Review: EVIL AT HEART by Chelsea Cain


EvilAtHeart

Minotaur Books, September 1, 2009
ISBN 13: 978-0-3112-36848-7

Hardcover, 320 pages
$24.99
$31.99, Canada

Reviewed by Larry W. Chavis

According to those who study the subject, female serial killers are very rare compared to their male counterparts and overwhelmingly kill for personal gain of some kind. They are generally close to their victims–spouses, children, lovers-cultivating relationships with them before committing murder, often using low-profile methods such as poison over a period of time.  Naturally, exceptions have always existed, the bloody Countess Báthory in history and Aileen Wuornos in modern times being two notable examples.

In HEART SICK, Chelsea Cain introduced the world to Gretchen Lowell, strikingly beautiful, charismatic, and sadistically deadly, with hundreds of butchered victims to her credit. Her prize, however, was Detective Archie Sheridan, head of the task force charged with her capture, and her torture-and-sex relationship with him drives  the story through HEART SICK and SWEETHEART, the second book in the series.

Now comes EVIL AT HEART, opening with Gretchen still at large and Archie a patient in a hospital psych ward, having admitted himself two months prior. With Gretchen on the loose bodies can be expected, and they begin to turn up in sites associated with Gretchen’s former crimes, all marked by her characteristic brutality. Even Archie appears to be at risk in the nominally safe-guarded mental ward. He faces the question of remaining, or of checking out of the hospital and back into his life in order to stop Gretchen–or surrender to her.

Perhaps the most remarkable thing about Cain’s sultry murderess is the fast grip she has on the emotions of her victims, and the apparent ease with which she can shape others into tools.
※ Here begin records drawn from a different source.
(** * The expiring key/value cache of the disaster-coordination backend

    A shallow embedding of [CacheManager] (server/middleware/errorHandler.js,
    the part after the Supabase client is created) and of the [cache] table
    it talks to (supabase/migrations/20250620062538_empty_spring.sql).

    - Instants are integers: milliseconds since the epoch, as [Date.now()]
      and [Date.prototype.getTime] give them.  A time-to-live is an integer
      number of minutes, or is omitted by the caller.
    - The [cache] table is the list of its rows; its primary key is an
      invariant ([primary_key]) that the operations are shown to keep.
    - Every request to the store is answered according to a [fault] that the
      environment chooses: it is served, it comes back as an
      [{ error }] response, or the awaited promise rejects.  A request that
      is not served leaves the table as it was; a served one gives back the
      value and the instant that were stored.
    - JavaScript's [try]/[catch] is the [try_catch] of a small state and
      exception monad, [console.error] appends to a log. *)

From Stdlib Require Import ZArith List String Bool Lia.
From Stdlib Require Import Sorted Permutation.
Import ListNotations.
Open Scope string_scope.
Open Scope list_scope.
Open Scope Z_scope.

(** ** Values *)

#[local] Set Warnings "-register-all".

(** What [JSON.stringify] can send and a [jsonb] column can hold. *)
Inductive json : Type :=
| JNull
| JBool (b : bool)
| JNumber (n : Z)
| JString (s : string)
| JArray (items : list json)
| JObject (fields : list (string * json)).

(** JavaScript errors that reach a [catch] block of the cache. *)
Inductive js_error : Type :=
| PostgrestError (code : string)
| FetchError (message : string)
| RangeError (message : string).

(** ** The [cache] table

    [key text PRIMARY KEY, value jsonb NOT NULL, expires_at timestamptz NOT NULL] *)
Record row : Type := mkRow {
  key : string;
  value : json;
  expires_at : Z
}.

Definition table : Type := list row.

Definition has_key (k : string) (r : row) : bool := String.eqb (key r) k.

(** [WHERE key = k] *)
Definition rows_with (k : string) (t : table) : table := filter (has_key k) t.

(** The uniqueness that [PRIMARY KEY] enforces. *)
Definition primary_key (t : table) : Prop := NoDup (map key t).

(** [INSERT ... ON CONFLICT (key) DO UPDATE]: the row with this key is
    replaced whole, a new key adds a row. *)
Definition upsert_row (r : row) (t : table) : table :=
  if existsb (has_key (key r)) t
  then map (fun old => if has_key (key r) old then r else old) t
  else t ++ [r].

(** [DELETE FROM cache WHERE key = k] *)
Definition delete_rows (k : string) (t : table) : table :=
  filter (fun r => negb (has_key k r)) t.

(** ** The process: table, console, exceptions *)

Record world : Type := mkWorld {
  cache : table;
  console : list (string * js_error)
}.

Inductive outcome (A : Type) : Type :=
| Returned (a : A)
| Thrown (e : js_error).
Arguments Returned {A} a.
Arguments Thrown {A} e.

Definition M (A : Type) : Type := world -> outcome A * world.

Definition ret {A} (a : A) : M A := fun w => (Returned a, w).

Definition bind {A B} (m : M A) (k : A -> M B) : M B :=
  fun w =>
    match m w with
    | (Returned a, w') => k a w'
    | (Thrown e, w') => (Thrown e, w')
    end.

Definition throw {A} (e : js_error) : M A := fun w => (Thrown e, w).

(** [try { body } catch (error) { handler }] *)
Definition try_catch {A} (body : M A) (handler : js_error -> M A) : M A :=
  fun w =>
    match body w with
    | (Returned a, w') => (Returned a, w')
    | (Thrown e, w') => handler e w'
    end.

Declare Scope js_scope.
Delimit Scope js_scope with js.
Notation "x <- m ;; k" := (bind m (fun x => k))
  (at level 100, m at next level, right associativity) : js_scope.
Notation "m ;; k" := (bind m (fun _ => k))
  (at level 100, right associativity) : js_scope.
Open Scope js_scope.

Definition console_error (label : string) (e : js_error) : M unit :=
  fun w => (Returned tt, mkWorld (cache w) (console w ++ [(label, e)])).

Definition read_table : M table := fun w => (Returned (cache w), w).

Definition write_table (t : table) : M unit :=
  fun w => (Returned tt, mkWorld t (console w)).

(** ** Dates *)

(** A [Date] holds a time value within 8.64e15 ms of the epoch, or is
    invalid ([TimeClip]). *)
Inductive Date : Type :=
| ValidDate (ms : Z)
| InvalidDate.

Definition max_time : Z := 8640000000000000.

Definition in_date_range (ms : Z) : bool :=
  (- max_time <=? ms) && (ms <=? max_time).

Definition new_Date (ms : Z) : Date :=
  if in_date_range ms then ValidDate ms else InvalidDate.

(** [toISOString] throws a [RangeError] on an invalid date.  The string it
    makes names the instant to the millisecond, and the [timestamptz] column
    gives the same instant back, so the model keeps the integer. *)
Definition toISOString (d : Date) : M Z :=
  match d with
  | ValidDate ms => ret ms
  | InvalidDate => throw (RangeError "Invalid time value")
  end.

(** ** The Supabase client, as seen by the cache *)

Inductive fault : Type :=
| Served
| ErrorResponse (e : js_error)
| Rejects (e : js_error).

(** What an awaited query resolves to: [{ data, error }]. *)
Record response (A : Type) : Type := mkResponse {
  data : option A;
  error : option js_error
}.
Arguments mkResponse {A} data error.
Arguments data {A} r.
Arguments error {A} r.

Definition answer {A} (f : fault) (served : M (response A)) : M (response A) :=
  match f with
  | Served => served
  | ErrorResponse e => ret (mkResponse None (Some e))
  | Rejects e => throw e
  end.

(** [supabase.from('cache').select('value, expires_at').eq('key', k).single()]:
    [single] wants exactly one row and answers with an error otherwise. *)
Definition select_single (f : fault) (k : string) : M (response (json * Z)) :=
  answer f
    (t <- read_table ;;
     match rows_with k t with
     | [r] => ret (mkResponse (Some (value r, expires_at r)) None)
     | _ => ret (mkResponse None (Some (PostgrestError "PGRST116")))
     end).

(** [supabase.from('cache').upsert({ key, value, expires_at })] *)
Definition upsert (f : fault) (r : row) : M (response unit) :=
  answer f
    (t <- read_table ;;
     write_table (upsert_row r t) ;;
     ret (mkResponse None None)).

(** [supabase.from('cache').delete().eq('key', k)] *)
Definition delete_eq (f : fault) (k : string) : M (response unit) :=
  answer f
    (t <- read_table ;;
     write_table (delete_rows k t) ;;
     ret (mkResponse None None)).

(** ** CacheManager *)

Module CacheManager.

(** [static async delete(key)] *)
Definition delete (f : fault) (k : string) : M bool :=
  try_catch
    (r <- delete_eq f k ;;
     match error r with
     | Some e => throw e
     | None => ret true
     end)
    (fun e => console_error "Cache delete error:" e ;; ret false).

(** [static async get(key)].  [now] is what [new Date()] reads at the expiry
    check; [f_select] and [f_delete] answer the two requests.  The result is
    a JavaScript value: [JNull] is the [null] the code returns for "absent". *)
Definition get (now : Z) (f_select f_delete : fault) (k : string) : M json :=
  try_catch
    (r <- select_single f_select k ;;
     match error r, data r with
     | None, Some (v, expires) =>
         if expires <? now
         then delete f_delete k ;; ret JNull
         else ret v
     | _, _ => ret JNull
     end)
    (fun e => console_error "Cache get error:" e ;; ret JNull).

(** The parameter list [(key, value, ttlMinutes = 60)]: an omitted
    ([undefined]) third argument takes the default. *)
Definition ttl_or_default (ttlMinutes : option Z) : Z :=
  match ttlMinutes with
  | Some ttl => ttl
  | None => 60
  end.

(** [static async set(key, value, ttlMinutes = 60)].  [now] is what
    [Date.now()] reads. *)
Definition set (now : Z) (f : fault) (k : string) (v : json)
    (ttlMinutes : option Z) : M bool :=
  let ttl := ttl_or_default ttlMinutes in
  try_catch
    (let expiresAt := new_Date (now + ttl * 60 * 1000) in
     iso <- toISOString expiresAt ;;
     r <- upsert f (mkRow k v iso) ;;
     match error r with
     | Some e => throw e
     | None => ret true
     end)
    (fun e => console_error "Cache set error:" e ;; ret false).
(** * gdsfactory notebooks: cells, layers, database models and the ring filter

    A shallow embedding of the code shown in the documentation notebooks
    (docs/notebooks): the all-pass ring response of workflow/2_ring.ipynb,
    the generic layer map and layer stack of 03_layer_stack.ipynb, and the
    behaviour the notebooks describe for the cache of [gf.cell] and for the
    database models. *)

From Stdlib Require Import PrimFloat Reals Lra ZArith QArith_base Qring String List.
From Stdlib Require Import HexadecimalString HexadecimalNat.
From stdpp Require Import gmap strings.

(** ** The all-pass ring filter (workflow/2_ring.ipynb, [ring]) *)

Module Ring.
Local Open Scope R_scope.

(** numpy's complex128, in exact arithmetic: a pair of reals. *)
Record C := mkC { re : R; im : R }.

Definition RtoC (x : R) : C := mkC x 0.

Definition Cminus (a b : C) : C := mkC (re a - re b) (im a - im b).

Definition Cmult (a b : C) : C :=
  mkC (re a * re b - im a * im b) (re a * im b + im a * re b).

(** [np.exp] on a complex argument. *)
Definition Cexp (z : C) : C :=
  mkC (exp (re z) * cos (im z)) (exp (re z) * sin (im z)).

(** [abs] on a complex argument. *)
Definition Cabs (z : C) : R := sqrt (re z * re z + im z * im z).

(** Division has no value when the divisor is zero (numpy gives nan or inf
    there), so the quotient is optional. *)
Definition Cdiv (a b : C) : option C :=
  let d := re b * re b + im b * im b in
  if Req_dec_T d 0 then None
  else Some (mkC ((re a * re b + im a * im b) / d)
                 ((im a * re b - re a * im b) / d)).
Archie both hates her and desperately longs to be possessed by her, and this inner struggle informs most of his actions in the book, some of which would cause a rational being to pause and scratch his or her head. But Archie is merely emblematic of Portland society, whose infatuation with the blonde serial killer expresses itself in Gretchen tours, Gretchen billboards, Gretchen tee-shirts and Gretchen fan clubs. At first look, a reader might question the plausibility of such goings-on in a modern city, but then one remembers the Charles Manson sites and groups that have existed ever since that horrific night in 1969, and wonders if, in fact, expecting otherwise is the real implausibility.
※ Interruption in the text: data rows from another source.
Lemma np_take_raise {A} (a : list A) (inds : list nat) (e : pyerr) :
  np_take a inds = Raise e <->
  e = IndexError /\ exists i, In i inds /\ (length a <= i)%nat.
Proof.
  revert e. induction inds as [|i inds IH]; intros e; simpl.
  - split; [discriminate|]. intros (_ & i & [] & _).
  - destruct (a !! i) as [x|] eqn:Hi.
    + unfold mbind, result_bind. destruct (np_take a inds) as [xs|e'] eqn:Ht.
      * split; [discriminate|]. intros (He & j & [<-|Hj] & Hle).
        -- apply lookup_lt_Some in Hi. lia.
        -- assert (Hr : Ok xs = Raise e) by (apply IH; eauto). discriminate Hr.
      * destruct (proj1 (IH e') eq_refl) as (He' & j & Hj & Hle). subst e'.
        split.
        -- intros H; inversion H; subst e.
           split; [reflexivity|]. exists j. split; [now right|exact Hle].
        -- intros (-> & _). reflexivity.
    + split.
      * intros H; inversion H. split; [reflexivity|]. exists i. split; [now left|].
        now apply lookup_ge_None.
      * intros (-> & _). reflexivity.
Qed.

(** ** Suppression and the occurring kmers *)

Lemma suppress_nil (counts : list Z) : suppress [] counts = counts.
Proof. destruct counts; reflexivity. Qed.

Lemma suppress_length (fc_rank : list Q) (counts : list Z) :
  length (suppress fc_rank counts) = length counts.
Proof.
  revert fc_rank. induction counts as [|c cs IH]; intros [|f fcs]; simpl; try reflexivity.
  now rewrite IH.
Qed.

(** The assignment [obs_counts[counts_not_met_inds] = 0], when it goes
    through, leaves the suppressed count vector. *)
Lemma setitem_suppress (fc_rank : list Q) (counts l : list Z) :
  np_setitem counts (np_where (fun fc => Qlt_bool fc FC_FILTER) fc_rank) 0 = Ok l ->
  l = suppress fc_rank counts.
Proof.
  revert counts l. induction fc_rank as [|f fcs IH]; intros counts l H.
  - rewrite np_where_nil in H. unfold np_setitem in H. simpl in H.
    inversion H. now rewrite suppress_nil.
  - rewrite np_where_cons in H. destruct counts as [|c cs].
    + rewrite np_setitem_nil in H.
      destruct (_ ++ _)%list; [|discriminate]. now inversion H.
    + simpl suppress. destruct (Qlt_bool f FC_FILTER); simpl app in H.
      * rewrite np_setitem_cons_0 in H.
        destruct (np_setitem cs _ 0) as [l'|] eqn:E; [|discriminate].
        inversion H. f_equal. now apply IH.
      * rewrite np_setitem_cons_S in H.
        destruct (np_setitem cs _ 0) as [l'|] eqn:E; [|discriminate].
        inversion H. f_equal. now apply IH.
Qed.

Lemma setitem_suppress_raise (fc_rank : list Q) (counts : list Z) (e : pyerr) :
  np_setitem counts (np_where (fun fc => Qlt_bool fc FC_FILTER) fc_rank) 0 = Raise e <->
  e = IndexError
  /\ exists i fc, fc_rank !! i = Some fc /\ (fc < FC_FILTER)%Q /\ (length counts <= i)%nat.
Proof.
  rewrite np_setitem_raise. split; intros (He & H); (split; [exact He|]).
  - destruct H as (i & Hin & Hle). apply np_where_In in Hin.
    destruct Hin as (fc & Hfc & Hlow). exists i, fc.
    split; [exact Hfc|]. split; [now apply Qlt_bool_true|exact Hle].
  - destruct H as (i & fc & Hfc & Hlow & Hle). exists i. split; [|exact Hle].
    apply np_where_In. exists fc. split; [exact Hfc|now apply Qlt_bool_true].
Qed.

(** The scores at the indices of the counts that are still at least one. *)
Lemma take_occurring (fc_rank : list Q) (counts : list Z) (present : list Q) :
  np_take fc_rank (np_where (fun c => (1 <=? c)%Z) (suppress fc_rank counts)) = Ok present ->
  present = occurring_scores (fun fc => Qle_bool FC_FILTER fc) fc_rank counts.
Proof.
  unfold occurring_scores.
  revert counts present. induction fc_rank as [|f fcs IH]; intros counts present H.
  - rewrite np_take_nil in H. destruct (np_where _ _); [|discriminate]. now inversion H.
  - destruct counts as [|c cs].
    + simpl in H. inversion H. reflexivity.
    + simpl suppress in H. rewrite np_where_cons in H. simpl combine. simpl List.filter.
      unfold Qlt_bool in H.
      destruct (Qle_bool FC_FILTER f); simpl negb in H; cbn [fst snd andb].
      * destruct (1 <=? c)%Z; simpl app in H.
        -- rewrite np_take_cons_0 in H.
           destruct (np_take fcs _) as [xs|] eqn:E; [|discriminate].
           inversion H. simpl. f_equal. now apply IH.
        -- rewrite np_take_cons_S in H. now apply IH.
      * simpl app in H. rewrite np_take_cons_S in H. now apply IH.
Qed.

Lemma take_occurring_raise (fc_rank : list Q) (counts : list Z) (e : pyerr) :
  np_take fc_rank (np_where (fun c => (1 <=? c)%Z) (suppress fc_rank counts)) = Raise e <->
  e = IndexError
  /\ exists j c, counts !! j = Some c /\ (1 <= c)%Z /\ (length fc_rank <= j)%nat.
Proof.
  assert (Hsame : forall j, (length fc_rank <= j)%nat ->
                            suppress fc_rank counts !! j = counts !! j).
  { revert counts. induction fc_rank as [|f fcs IH]; intros counts j Hj.
    - now rewrite suppress_nil.
    - destruct counts as [|c cs]; [reflexivity|].
      destruct j as [|j]; simpl in Hj; [lia|]. simpl. apply IH. lia. }
  rewrite np_take_raise. split; intros (He & H); (split; [exact He|]).
  - destruct H as (j & Hin & Hle). apply np_where_In in Hin.
    destruct Hin as (c & Hc & Hnz). rewrite Hsame in Hc by exact Hle.
    exists j, c. split; [exact Hc|]. split; [now apply Z.leb_le|exact Hle].
  - destruct H as (j & c & Hc & Hnz & Hle). exists j. split; [|exact Hle].
    apply np_where_In. exists c. rewrite Hsame by exact Hle.
    split; [exact Hc|now apply Z.leb_le].
Qed.

Lemma occurring_scores_kept (keep : Q -> bool) (fc_rank : list Q) (counts : list Z) (m : Q) :
  In m (occurring_scores keep fc_rank counts) -> keep m = true.
Proof.
  unfold occurring_scores. intros H. apply in_map_iff in H.
  destruct H as ([f c] & <- & H). apply filter_In in H. simpl in H.
  destruct H as [_ H]. now apply andb_true_iff in H.
Qed.

(** ** The builtin max *)

Lemma py_max_ge_l (a b : Q) : (a <= py_max a b)%Q.
Proof.
  unfold py_max. destruct (Qlt_bool a b) eqn:E; [|apply Qle_refl].
  apply Qlt_bool_true in E. now apply Qlt_le_weak.
Qed.

Lemma py_max_ge_r (a b : Q) : (b <= py_max a b)%Q.
Proof.
  unfold py_max. destruct (Qlt_bool a b) eqn:E; [apply Qle_refl|].
  now apply Qlt_bool_false in E.
Qed.

Lemma fold_py_max (rest : list Q) (x : Q) :
  In (fold_left py_max rest x) (x :: rest)
  /\ Forall (fun y => (y <= fold_left py_max rest x)%Q) (x :: rest).
Proof.
  revert x. induction rest as [|y rest IH]; intros x; simpl fold_left.
  - split; [now left|]. constructor; [apply Qle_refl|constructor].
  - destruct (IH (py_max x y)) as [Hin Hall].
    inversion Hall as [|? ? Hm Hrest]; subst. split.
    + destruct Hin as [Hin|Hin]; [|right; now right].
      rewrite <- Hin. unfold py_max. destruct (Qlt_bool x y); [right|]; now left.
    + constructor; [|constructor]; [| |exact Hrest].
      * eapply Qle_trans; [apply py_max_ge_l|exact Hm].
      * eapply Qle_trans; [apply py_max_ge_r|exact Hm].
Qed.

Lemma py_max_seq_spec (xs : list Q) (floor m : Q) :
  xs <> [] -> py_max_seq xs = Ok m -> max_or_floor xs floor m.
Proof.
  destruct xs as [|x rest]; [contradiction|]. intros _ H. inversion H.
  unfold max_or_floor. apply fold_py_max.
Qed.

(** ** The density of one region *)

Section DensityFacts.

Variable fc_rank : list Q.
Variable kmer_len : Z.
Variable min_density_val : Q.
Variable min_seq_len : Z.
The primary characters from the preceding books are present, and some growth can be seen, particularly in Susan Ward, reporter and hair-color experimentalist. She may be the most interesting figure in this episode of the story. Certainly she seems to grow more.
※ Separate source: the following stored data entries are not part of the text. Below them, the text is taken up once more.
(** X10. When nothing before the first marker phrase contains the letter
    N in either case and the digits after it are not followed by another
    digit, the scan of that text captures exactly that whole run of
    digits: the first occurrence decides, whatever comes later in the
    text, later occurrences of the phrase included. *)
Theorem first_occurrence_decides (before phrase spaces digits after : string) :
  all_chars (fun d => negb (Re.eq_ignorecase "N" d)) before = true ->
  PyStr.lower phrase = PyStr.lower marker_phrase ->
  run_of PyStr.isspace spaces ->
  run_of PyStr.isdecimal digits ->
  (forall c, first_char after = Some c -> PyStr.isdecimal c = false) ->
  Re.search compare_pattern (before ++ phrase ++ spaces ++ digits ++ after)
  = Some [digits].
Proof.
  intros Hb Hp Hs Hd Ha. rewrite (search_skips_without_n _ before Hb).
  assert (Hm : Re.match_here compare_pattern [] (phrase ++ spaces ++ digits ++ after)
               = Some [digits]).
  { unfold compare_pattern. rewrite (match_here_literal_exact _ _ _ _ _ Hp).
    cbn [Re.match_here]. apply match_plus_longest; [| exact Hs |].
    - intros c Hc. destruct Hd as [Hne Hall].
      destruct digits as [|e digits]; [contradiction|].
      simpl in Hc. inversion Hc; subst. simpl in Hall.
      apply andb_true_iff in Hall. now apply decimal_not_space.
    - apply match_plus_longest; [exact Ha | exact Hd | reflexivity]. }
  destruct (phrase ++ spaces ++ digits ++ after); cbn [Re.search]; now rewrite Hm.
Qed.

Lemma first_occurrence_decides_witness :
  Re.search compare_pattern
    ("The COMPARE Procedure" ++ nl ++ marker_phrase ++ "  " ++ "0"
       ++ (nl ++ marker_phrase ++ " 7"))
  = Some ["0"].
Proof.
  apply (first_occurrence_decides ("The COMPARE Procedure" ++ nl) marker_phrase "  " "0"
           (nl ++ marker_phrase ++ " 7")).
  - reflexivity.
  - reflexivity.
  - split; [discriminate | reflexivity].
  - split; [discriminate | reflexivity].
  - intros c H. vm_compute in H. inversion H. reflexivity.
Defined.

(** What the classifier reads off one walked file: the captured count
    when the file passes the extension filter, can be read, holds the
    marker and the count converts. *)
Definition classified (ext : string) (rf : string * (string * file_data)) : option N :=
  let file := fst (snd rf) in
  if filtered_out ext file then None
  else match extract_text file (snd (snd rf)) with
       | None => None
       | Some content =>
           match Re.search compare_pattern content with
           | None => None
           | Some m => PyStr.int (Re.group m 1)
           end
       end.

(** The walked file passes the extension filter, can be read and holds
    the marker with a count too long to convert. *)
Definition oversized (ext : string) (rf : string * (string * file_data)) : bool :=
  let file := fst (snd rf) in
  if filtered_out ext file then false
  else match extract_text file (snd (snd rf)) with
       | None => false
       | Some content =>
           match Re.search compare_pattern content with
           | None => false
           | Some m => Nat.ltb PyStr.max_str_digits (String.length (Re.group m 1))
           end
       end.
Lemma In_toggle (value x : string) (prev : list string) :
  In x (RfpScanner.toggle value prev)
  <-> (x = value /\ ~ In value prev) \/ (x <> value /\ In x prev).
Proof.
  unfold RfpScanner.toggle.
  destruct (Array_includes prev value) eqn:Hinc.
  - apply Array_includes_In in Hinc. rewrite In_without.
    intuition congruence.
  - apply Array_includes_not_In in Hinc. rewrite in_app_iff. cbn.
    destruct (String.eqb_spec x value) as [-> | Hne]; intuition congruence.
Qed.

Lemma NoDup_toggle (value : string) (prev : list string) :
  NoDup prev -> NoDup (RfpScanner.toggle value prev).
Proof.
  intros Hnd. unfold RfpScanner.toggle.
  destruct (Array_includes prev value) eqn:Hinc.
  - apply NoDup_filter. exact Hnd.
  - apply Array_includes_not_In in Hinc.
    apply NoDup_app; [exact Hnd | repeat constructor; auto | ].
    intros x Hx [<- | []]. contradiction.
Qed.

(** X13.  [toggleCategory] flips the tick of the category it is given
    and of no other: afterwards the checkbox of [value] is checked exactly
    when it was not, and every other checkbox is as before. *)
Theorem toggleCategory_flips_one_checkbox (value x : string) (s : RfpScanner.State) :
  Array_includes (RfpScanner.selectedCategories (RfpScanner.toggleCategory value s)) x
  = if String.eqb x value
    then negb (Array_includes (RfpScanner.selectedCategories s) value)
    else Array_includes (RfpScanner.selectedCategories s) x.
Proof.
  cbn [RfpScanner.toggleCategory RfpScanner.setSelectedCategories
       RfpScanner.selectedCategories].
  set (prev := RfpScanner.selectedCategories s).
  pose proof (In_toggle value x prev) as Hin.
  destruct (String.eqb_spec x value) as [-> | Hne].
  - destruct (Array_includes prev value) eqn:Hold; cbn.
    + apply Array_includes_In in Hold. apply Array_includes_not_In.
      intuition congruence.
    + apply Array_includes_not_In in Hold. apply Array_includes_In.
      intuition congruence.
  - destruct (Array_includes prev x) eqn:Hold.
    + apply Array_includes_In in Hold. apply Array_includes_In.
      intuition congruence.
    + apply Array_includes_not_In in Hold. apply Array_includes_not_In.
      intuition congruence.
Qed.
While serial killer books are a bit wearisome to some, owing to the vast number that make it to the bookstores, one that’s well-done is still worth your while. In EVIL AT HEART Ms. Cain has offered, and I think delivered, an entertaining read.

Copyright ©2009 Larry W. Chavis

  1. #1 by Gray Bridges at November 2nd, 2009

    I bought this book on your reccomendation and LOVED IT. The female serial killer is a great subject, and this particular one is a doozy.

  2. #2 by Larry W. Chavis at November 2nd, 2009

    Gray,

    I’m glad you enjoyed it. I did, too.